## Dataset extract
+ + + + +

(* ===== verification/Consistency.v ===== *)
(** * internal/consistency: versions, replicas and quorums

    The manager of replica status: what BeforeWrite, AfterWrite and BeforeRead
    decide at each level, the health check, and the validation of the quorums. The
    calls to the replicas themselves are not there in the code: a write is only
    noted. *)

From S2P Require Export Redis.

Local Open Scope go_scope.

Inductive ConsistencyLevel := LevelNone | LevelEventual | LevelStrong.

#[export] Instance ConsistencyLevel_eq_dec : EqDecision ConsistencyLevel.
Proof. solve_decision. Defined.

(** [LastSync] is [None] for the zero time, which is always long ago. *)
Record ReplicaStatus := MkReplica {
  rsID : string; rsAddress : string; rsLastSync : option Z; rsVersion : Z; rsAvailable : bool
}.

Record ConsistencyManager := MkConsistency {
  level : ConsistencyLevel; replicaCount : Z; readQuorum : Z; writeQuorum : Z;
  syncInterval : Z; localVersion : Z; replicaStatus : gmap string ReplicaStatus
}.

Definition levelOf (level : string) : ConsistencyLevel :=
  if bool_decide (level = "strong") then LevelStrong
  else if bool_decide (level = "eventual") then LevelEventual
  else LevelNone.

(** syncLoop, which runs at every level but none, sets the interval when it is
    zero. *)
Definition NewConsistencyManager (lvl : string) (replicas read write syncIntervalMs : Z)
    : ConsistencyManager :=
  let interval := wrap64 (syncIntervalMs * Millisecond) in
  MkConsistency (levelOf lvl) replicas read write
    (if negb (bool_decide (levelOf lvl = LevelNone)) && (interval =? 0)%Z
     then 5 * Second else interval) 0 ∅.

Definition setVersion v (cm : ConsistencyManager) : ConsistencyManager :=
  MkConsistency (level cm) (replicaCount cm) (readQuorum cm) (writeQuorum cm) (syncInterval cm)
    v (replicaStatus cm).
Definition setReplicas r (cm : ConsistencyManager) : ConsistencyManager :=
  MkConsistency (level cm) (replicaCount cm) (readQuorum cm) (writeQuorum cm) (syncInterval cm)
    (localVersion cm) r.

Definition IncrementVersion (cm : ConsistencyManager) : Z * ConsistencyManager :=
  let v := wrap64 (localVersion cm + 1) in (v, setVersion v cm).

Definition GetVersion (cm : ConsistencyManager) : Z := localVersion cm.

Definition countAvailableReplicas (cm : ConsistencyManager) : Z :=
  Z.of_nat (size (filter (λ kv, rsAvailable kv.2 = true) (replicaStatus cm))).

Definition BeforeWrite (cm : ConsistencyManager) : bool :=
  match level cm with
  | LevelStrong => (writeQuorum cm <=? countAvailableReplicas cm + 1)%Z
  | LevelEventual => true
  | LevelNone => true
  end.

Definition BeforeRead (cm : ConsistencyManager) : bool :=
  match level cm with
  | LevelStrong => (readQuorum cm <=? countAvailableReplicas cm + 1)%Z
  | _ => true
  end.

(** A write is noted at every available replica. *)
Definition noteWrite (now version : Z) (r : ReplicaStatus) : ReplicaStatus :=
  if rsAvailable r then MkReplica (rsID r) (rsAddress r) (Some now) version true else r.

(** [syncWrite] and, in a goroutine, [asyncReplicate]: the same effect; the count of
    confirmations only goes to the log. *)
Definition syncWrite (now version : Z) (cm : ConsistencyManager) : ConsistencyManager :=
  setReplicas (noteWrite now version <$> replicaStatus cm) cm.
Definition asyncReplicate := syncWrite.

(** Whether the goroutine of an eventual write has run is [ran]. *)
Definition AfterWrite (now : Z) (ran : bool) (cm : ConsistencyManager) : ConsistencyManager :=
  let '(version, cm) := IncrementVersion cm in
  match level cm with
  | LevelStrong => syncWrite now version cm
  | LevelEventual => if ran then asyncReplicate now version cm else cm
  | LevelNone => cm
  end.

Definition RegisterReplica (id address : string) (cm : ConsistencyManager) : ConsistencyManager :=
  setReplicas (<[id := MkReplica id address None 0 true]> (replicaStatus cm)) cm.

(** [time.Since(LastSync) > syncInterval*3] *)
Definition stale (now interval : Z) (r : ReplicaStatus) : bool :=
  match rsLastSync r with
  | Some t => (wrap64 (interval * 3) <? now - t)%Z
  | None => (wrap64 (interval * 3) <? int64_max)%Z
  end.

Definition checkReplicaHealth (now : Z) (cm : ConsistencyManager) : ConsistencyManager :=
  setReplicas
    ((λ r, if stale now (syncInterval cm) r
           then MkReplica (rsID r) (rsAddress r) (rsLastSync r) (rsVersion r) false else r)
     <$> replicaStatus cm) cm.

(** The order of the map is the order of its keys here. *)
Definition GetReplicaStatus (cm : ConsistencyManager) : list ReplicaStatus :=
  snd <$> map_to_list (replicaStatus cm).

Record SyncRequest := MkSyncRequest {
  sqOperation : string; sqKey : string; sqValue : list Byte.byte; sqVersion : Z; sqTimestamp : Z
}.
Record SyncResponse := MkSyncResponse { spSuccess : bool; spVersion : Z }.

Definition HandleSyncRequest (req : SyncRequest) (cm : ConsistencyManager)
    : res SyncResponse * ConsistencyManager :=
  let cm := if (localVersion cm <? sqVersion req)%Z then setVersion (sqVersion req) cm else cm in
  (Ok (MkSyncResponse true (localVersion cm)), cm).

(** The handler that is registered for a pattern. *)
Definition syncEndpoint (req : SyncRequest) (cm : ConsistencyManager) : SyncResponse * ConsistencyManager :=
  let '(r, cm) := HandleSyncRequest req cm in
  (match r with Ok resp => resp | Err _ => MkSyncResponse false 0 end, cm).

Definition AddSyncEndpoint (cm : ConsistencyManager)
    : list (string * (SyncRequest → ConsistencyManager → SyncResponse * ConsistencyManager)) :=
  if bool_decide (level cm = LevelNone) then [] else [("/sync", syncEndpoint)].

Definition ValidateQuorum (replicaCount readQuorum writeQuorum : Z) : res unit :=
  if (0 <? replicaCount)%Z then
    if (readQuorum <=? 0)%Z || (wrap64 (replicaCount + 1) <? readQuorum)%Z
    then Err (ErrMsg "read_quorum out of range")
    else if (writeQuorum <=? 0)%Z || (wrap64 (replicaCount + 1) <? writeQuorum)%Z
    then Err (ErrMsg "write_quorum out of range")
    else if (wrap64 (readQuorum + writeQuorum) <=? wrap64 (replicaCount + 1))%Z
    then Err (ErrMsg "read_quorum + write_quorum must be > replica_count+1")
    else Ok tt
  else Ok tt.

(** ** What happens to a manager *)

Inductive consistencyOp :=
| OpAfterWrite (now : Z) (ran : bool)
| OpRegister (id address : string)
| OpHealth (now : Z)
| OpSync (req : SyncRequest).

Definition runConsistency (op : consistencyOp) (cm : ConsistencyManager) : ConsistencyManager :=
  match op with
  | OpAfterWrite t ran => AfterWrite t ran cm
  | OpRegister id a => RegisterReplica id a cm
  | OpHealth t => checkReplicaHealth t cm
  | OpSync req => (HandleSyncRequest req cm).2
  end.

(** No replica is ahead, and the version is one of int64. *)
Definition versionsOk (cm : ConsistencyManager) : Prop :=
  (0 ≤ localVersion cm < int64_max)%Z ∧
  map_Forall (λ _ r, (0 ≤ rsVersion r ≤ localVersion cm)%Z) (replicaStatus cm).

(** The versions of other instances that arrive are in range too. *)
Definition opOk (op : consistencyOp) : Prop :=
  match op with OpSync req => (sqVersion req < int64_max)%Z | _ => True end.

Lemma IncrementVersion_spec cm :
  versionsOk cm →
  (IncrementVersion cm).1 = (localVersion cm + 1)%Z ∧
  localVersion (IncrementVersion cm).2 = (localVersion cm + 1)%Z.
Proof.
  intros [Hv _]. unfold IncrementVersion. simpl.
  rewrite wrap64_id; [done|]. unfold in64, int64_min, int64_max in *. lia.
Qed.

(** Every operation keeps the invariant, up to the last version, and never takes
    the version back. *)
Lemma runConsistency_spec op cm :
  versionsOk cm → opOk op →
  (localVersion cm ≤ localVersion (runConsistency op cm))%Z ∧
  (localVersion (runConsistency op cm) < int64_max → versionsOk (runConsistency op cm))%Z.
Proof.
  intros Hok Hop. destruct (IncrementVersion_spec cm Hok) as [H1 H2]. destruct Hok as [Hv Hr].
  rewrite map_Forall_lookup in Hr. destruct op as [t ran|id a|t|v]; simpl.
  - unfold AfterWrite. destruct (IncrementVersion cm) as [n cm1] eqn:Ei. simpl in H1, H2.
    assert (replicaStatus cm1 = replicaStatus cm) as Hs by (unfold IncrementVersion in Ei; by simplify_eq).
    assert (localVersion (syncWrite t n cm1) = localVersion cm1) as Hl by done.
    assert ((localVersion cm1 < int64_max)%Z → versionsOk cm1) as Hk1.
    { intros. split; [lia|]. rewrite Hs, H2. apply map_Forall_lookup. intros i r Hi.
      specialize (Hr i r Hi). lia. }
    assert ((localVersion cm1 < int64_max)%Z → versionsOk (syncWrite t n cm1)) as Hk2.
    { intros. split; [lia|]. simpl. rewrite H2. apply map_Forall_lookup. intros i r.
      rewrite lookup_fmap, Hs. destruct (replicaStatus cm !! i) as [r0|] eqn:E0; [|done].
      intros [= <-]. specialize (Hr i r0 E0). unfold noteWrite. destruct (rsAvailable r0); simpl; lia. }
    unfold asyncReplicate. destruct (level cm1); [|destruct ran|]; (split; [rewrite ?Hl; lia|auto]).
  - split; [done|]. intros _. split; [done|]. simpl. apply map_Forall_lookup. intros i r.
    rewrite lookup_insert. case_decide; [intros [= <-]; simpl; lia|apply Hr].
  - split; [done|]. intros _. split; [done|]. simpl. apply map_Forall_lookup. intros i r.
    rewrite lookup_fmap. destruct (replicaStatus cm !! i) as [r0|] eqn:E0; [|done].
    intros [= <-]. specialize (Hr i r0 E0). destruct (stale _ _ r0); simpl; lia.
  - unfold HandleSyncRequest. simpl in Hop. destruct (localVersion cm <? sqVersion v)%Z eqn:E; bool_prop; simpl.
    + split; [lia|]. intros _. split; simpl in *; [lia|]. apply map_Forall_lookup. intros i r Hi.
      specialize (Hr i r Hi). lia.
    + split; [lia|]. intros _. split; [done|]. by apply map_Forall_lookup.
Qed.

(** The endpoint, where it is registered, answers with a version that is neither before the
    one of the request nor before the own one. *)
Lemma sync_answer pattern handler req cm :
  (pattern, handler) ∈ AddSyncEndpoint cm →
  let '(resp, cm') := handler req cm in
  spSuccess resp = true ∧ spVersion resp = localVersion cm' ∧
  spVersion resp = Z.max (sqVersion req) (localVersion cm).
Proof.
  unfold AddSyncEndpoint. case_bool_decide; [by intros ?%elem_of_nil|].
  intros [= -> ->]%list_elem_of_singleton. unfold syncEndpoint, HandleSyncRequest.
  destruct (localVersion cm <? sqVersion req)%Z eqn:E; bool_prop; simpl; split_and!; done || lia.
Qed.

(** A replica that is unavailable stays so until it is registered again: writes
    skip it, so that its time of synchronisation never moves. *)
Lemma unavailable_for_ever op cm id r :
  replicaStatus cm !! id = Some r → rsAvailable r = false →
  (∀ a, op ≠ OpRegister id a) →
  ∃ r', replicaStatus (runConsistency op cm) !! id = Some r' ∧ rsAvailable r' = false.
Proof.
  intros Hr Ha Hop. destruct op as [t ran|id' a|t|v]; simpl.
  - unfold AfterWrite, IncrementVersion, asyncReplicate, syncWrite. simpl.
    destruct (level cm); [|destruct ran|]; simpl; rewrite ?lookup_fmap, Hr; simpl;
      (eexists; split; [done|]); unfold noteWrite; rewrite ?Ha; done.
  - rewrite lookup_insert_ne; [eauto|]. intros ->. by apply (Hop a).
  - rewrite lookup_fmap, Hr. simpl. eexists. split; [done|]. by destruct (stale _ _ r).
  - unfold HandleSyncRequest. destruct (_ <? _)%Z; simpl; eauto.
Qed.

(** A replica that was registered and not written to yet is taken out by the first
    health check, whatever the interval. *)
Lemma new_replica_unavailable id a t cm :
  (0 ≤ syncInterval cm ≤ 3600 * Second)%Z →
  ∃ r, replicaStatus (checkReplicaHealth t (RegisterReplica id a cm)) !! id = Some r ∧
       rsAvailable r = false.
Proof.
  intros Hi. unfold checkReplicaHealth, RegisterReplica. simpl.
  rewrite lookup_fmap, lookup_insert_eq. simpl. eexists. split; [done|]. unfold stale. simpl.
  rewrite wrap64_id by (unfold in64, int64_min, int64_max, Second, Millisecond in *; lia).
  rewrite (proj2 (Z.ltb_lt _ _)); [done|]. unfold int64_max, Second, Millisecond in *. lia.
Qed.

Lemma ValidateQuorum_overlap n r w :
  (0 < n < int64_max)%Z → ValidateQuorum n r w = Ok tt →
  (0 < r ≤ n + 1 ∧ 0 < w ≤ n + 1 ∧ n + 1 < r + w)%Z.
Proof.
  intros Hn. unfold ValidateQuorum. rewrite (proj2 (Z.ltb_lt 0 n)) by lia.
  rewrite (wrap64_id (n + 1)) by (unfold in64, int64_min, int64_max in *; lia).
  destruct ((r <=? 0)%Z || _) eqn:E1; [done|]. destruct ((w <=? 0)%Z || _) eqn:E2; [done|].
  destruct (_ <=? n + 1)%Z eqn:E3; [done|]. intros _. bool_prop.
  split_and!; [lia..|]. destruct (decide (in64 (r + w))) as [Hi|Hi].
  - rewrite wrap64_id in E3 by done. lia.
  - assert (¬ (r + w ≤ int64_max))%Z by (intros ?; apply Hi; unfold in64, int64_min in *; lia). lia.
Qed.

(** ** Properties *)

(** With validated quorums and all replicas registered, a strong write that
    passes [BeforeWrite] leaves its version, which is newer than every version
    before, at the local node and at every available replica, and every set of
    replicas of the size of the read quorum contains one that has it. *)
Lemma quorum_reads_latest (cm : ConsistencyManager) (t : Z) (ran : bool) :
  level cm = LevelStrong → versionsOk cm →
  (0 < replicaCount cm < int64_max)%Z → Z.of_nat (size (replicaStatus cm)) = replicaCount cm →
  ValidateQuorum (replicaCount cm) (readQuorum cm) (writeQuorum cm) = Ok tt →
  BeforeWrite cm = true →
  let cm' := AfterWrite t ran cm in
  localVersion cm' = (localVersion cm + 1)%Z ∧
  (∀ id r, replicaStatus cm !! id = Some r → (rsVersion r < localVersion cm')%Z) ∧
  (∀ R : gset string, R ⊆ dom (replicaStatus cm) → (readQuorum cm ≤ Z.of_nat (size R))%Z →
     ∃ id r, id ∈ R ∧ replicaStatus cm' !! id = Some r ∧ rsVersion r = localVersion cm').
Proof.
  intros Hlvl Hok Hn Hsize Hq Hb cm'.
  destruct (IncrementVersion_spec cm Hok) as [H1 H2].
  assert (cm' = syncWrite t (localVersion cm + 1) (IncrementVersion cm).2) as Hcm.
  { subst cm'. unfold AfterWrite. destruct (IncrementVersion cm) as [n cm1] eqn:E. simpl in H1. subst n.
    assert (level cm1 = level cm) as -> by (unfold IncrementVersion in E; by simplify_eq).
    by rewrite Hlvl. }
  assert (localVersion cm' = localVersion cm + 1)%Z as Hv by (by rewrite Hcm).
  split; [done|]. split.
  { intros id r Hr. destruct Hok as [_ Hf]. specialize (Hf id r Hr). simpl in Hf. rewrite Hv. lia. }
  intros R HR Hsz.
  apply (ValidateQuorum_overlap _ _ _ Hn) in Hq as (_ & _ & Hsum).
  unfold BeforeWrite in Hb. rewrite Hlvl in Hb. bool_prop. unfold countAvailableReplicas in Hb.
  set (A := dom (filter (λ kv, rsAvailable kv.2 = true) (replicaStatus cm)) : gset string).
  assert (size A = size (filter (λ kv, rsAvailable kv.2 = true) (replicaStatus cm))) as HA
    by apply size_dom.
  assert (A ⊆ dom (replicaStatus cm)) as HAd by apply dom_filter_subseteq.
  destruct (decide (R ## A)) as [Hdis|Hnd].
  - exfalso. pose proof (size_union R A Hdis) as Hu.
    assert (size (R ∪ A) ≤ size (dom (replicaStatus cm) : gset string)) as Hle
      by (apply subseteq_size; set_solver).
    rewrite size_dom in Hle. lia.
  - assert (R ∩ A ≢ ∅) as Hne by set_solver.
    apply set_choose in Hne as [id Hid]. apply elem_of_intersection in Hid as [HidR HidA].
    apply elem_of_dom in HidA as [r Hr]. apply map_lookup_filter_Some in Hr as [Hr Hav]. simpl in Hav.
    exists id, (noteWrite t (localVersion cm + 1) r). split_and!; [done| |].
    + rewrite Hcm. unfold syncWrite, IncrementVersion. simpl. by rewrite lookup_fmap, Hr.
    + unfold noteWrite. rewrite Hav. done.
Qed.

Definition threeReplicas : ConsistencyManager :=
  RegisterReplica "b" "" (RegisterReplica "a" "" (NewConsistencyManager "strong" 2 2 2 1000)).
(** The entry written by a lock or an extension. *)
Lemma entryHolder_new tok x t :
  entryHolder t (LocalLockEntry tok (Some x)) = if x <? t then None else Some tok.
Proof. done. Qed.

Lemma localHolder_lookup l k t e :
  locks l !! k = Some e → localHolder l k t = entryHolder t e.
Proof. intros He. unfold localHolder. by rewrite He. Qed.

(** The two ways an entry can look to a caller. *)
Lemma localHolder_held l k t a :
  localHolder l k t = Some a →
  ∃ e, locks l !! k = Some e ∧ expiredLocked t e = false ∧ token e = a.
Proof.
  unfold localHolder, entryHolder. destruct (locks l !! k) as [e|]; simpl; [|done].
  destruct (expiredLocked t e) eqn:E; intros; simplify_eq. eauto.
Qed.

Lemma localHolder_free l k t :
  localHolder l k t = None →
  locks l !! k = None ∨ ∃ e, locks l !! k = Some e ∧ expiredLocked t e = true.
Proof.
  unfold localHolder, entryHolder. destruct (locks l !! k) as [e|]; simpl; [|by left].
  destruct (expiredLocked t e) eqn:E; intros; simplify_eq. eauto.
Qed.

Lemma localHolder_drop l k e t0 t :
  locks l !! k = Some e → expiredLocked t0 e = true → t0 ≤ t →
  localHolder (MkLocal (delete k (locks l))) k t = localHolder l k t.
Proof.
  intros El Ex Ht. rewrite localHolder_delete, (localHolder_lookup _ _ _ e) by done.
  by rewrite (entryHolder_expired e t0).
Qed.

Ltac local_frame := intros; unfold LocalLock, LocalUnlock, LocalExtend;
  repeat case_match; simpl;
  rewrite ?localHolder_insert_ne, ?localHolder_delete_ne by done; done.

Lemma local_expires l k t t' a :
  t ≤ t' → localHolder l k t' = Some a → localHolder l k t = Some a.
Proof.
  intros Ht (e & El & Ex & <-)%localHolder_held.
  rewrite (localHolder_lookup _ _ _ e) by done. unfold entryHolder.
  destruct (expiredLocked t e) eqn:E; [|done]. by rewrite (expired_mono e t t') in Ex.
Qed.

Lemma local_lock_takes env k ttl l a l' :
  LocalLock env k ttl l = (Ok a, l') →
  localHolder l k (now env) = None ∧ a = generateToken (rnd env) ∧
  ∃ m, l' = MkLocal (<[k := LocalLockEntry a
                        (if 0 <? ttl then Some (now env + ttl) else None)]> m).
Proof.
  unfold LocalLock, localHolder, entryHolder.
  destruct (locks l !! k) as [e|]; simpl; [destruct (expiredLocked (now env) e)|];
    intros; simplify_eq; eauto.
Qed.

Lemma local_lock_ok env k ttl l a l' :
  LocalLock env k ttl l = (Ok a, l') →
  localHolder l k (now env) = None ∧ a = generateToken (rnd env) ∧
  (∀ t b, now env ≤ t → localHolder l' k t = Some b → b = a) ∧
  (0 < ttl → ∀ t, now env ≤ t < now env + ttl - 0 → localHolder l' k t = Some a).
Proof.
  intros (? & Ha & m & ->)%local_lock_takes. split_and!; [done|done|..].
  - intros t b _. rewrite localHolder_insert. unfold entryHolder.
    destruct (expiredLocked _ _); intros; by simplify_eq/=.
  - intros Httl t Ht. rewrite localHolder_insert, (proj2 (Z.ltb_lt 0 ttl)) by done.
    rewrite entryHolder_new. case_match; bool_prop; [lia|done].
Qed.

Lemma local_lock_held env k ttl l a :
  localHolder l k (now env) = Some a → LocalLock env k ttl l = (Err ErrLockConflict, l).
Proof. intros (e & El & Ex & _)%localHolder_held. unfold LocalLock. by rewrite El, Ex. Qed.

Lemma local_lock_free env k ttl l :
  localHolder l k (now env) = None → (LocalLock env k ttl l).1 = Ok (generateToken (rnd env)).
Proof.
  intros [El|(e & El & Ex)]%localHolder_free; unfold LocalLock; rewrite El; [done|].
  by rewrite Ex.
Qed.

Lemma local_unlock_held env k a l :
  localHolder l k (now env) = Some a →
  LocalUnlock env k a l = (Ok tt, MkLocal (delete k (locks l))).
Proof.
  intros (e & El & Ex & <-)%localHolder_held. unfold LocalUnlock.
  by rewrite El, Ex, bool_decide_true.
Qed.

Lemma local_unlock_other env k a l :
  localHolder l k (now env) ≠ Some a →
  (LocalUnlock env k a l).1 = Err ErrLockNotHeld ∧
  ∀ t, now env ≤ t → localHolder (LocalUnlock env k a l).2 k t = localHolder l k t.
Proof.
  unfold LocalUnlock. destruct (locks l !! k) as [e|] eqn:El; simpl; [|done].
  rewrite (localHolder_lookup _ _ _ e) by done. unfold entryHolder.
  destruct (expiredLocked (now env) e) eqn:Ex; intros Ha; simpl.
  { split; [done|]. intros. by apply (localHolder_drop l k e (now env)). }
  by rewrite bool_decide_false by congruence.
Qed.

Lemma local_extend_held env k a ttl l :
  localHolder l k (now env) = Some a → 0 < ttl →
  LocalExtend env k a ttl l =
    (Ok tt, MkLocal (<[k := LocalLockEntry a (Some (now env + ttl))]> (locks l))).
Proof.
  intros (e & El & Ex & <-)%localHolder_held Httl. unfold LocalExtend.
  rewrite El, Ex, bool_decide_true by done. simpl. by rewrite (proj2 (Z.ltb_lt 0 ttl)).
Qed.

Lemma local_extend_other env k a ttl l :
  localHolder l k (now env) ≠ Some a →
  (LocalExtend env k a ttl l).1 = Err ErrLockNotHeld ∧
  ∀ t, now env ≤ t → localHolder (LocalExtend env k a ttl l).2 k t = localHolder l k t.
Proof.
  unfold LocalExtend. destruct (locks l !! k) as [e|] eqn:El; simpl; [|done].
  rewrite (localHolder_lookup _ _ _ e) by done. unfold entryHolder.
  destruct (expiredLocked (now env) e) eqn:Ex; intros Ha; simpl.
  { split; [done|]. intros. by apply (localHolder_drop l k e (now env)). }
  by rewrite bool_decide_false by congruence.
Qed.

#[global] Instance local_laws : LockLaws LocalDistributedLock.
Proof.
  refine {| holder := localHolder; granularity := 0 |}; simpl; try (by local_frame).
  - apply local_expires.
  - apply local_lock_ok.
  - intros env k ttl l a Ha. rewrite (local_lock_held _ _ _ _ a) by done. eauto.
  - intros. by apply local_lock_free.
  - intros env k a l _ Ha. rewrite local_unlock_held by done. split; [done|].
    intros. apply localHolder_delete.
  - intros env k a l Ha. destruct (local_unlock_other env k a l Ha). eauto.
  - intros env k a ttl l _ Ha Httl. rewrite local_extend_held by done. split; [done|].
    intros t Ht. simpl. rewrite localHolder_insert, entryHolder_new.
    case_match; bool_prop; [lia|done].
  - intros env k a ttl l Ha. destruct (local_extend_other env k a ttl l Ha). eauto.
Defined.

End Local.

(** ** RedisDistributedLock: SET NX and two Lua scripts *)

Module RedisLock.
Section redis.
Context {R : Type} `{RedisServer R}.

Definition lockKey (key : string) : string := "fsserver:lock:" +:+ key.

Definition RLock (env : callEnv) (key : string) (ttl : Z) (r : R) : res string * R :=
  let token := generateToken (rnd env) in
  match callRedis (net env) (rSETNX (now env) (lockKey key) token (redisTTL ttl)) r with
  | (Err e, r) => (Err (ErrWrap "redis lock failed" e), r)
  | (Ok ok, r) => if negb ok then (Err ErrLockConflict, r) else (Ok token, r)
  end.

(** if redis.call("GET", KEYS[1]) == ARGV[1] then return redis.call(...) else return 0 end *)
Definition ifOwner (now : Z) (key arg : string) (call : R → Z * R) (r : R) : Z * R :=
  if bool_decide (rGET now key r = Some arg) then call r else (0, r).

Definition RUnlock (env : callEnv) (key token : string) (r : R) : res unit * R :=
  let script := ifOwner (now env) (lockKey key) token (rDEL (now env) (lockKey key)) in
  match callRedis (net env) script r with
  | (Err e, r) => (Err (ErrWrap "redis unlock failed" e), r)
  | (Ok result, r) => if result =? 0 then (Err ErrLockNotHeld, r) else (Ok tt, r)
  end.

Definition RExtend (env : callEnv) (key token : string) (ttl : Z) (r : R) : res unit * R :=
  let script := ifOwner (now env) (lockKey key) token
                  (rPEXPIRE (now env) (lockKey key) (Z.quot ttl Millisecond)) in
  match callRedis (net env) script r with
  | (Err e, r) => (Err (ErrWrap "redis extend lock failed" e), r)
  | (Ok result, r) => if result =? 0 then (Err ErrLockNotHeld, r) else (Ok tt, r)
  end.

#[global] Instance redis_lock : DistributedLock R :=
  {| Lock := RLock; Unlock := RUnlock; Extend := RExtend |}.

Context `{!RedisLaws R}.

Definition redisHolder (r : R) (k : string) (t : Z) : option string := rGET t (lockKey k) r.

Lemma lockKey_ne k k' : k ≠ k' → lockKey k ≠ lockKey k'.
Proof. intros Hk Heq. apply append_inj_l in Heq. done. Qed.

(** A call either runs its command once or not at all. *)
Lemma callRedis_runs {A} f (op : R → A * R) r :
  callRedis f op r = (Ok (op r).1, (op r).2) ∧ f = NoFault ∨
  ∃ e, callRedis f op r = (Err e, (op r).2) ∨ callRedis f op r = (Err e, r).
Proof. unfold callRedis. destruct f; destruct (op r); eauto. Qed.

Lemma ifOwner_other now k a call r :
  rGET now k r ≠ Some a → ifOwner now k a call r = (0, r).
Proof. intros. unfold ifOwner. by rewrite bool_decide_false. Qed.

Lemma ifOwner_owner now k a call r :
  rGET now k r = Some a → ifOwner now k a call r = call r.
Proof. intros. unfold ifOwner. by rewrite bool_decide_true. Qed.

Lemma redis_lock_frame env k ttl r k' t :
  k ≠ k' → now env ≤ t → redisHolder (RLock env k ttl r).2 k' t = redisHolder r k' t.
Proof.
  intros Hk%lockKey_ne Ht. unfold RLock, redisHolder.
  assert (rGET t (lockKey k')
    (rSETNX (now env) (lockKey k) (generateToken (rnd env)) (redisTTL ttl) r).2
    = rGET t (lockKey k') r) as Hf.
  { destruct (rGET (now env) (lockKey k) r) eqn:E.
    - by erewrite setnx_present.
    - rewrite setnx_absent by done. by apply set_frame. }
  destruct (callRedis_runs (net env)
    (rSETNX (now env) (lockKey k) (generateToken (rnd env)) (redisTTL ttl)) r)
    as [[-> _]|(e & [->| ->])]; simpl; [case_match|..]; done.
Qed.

+ + + + +

## Task goal
Where the line holding "localVersion cm' = (localVersion" appears in the listing above, start reproducing exactly, and end with the line holding "H1. subst n.".

## Answer
  localVersion cm' = (localVersion cm + 1)%Z ∧
  (∀ id r, replicaStatus cm !! id = Some r → (rsVersion r < localVersion cm')%Z) ∧
  (∀ R : gset string, R ⊆ dom (replicaStatus cm) → (readQuorum cm ≤ Z.of_nat (size R))%Z →
     ∃ id r, id ∈ R ∧ replicaStatus cm' !! id = Some r ∧ rsVersion r = localVersion cm').
Proof.
  intros Hlvl Hok Hn Hsize Hq Hb cm'.
  destruct (IncrementVersion_spec cm Hok) as [H1 H2].
  assert (cm' = syncWrite t (localVersion cm + 1) (IncrementVersion cm).2) as Hcm.
  { subst cm'. unfold AfterWrite. destruct (IncrementVersion cm) as [n cm1] eqn:E. simpl in H1. subst n.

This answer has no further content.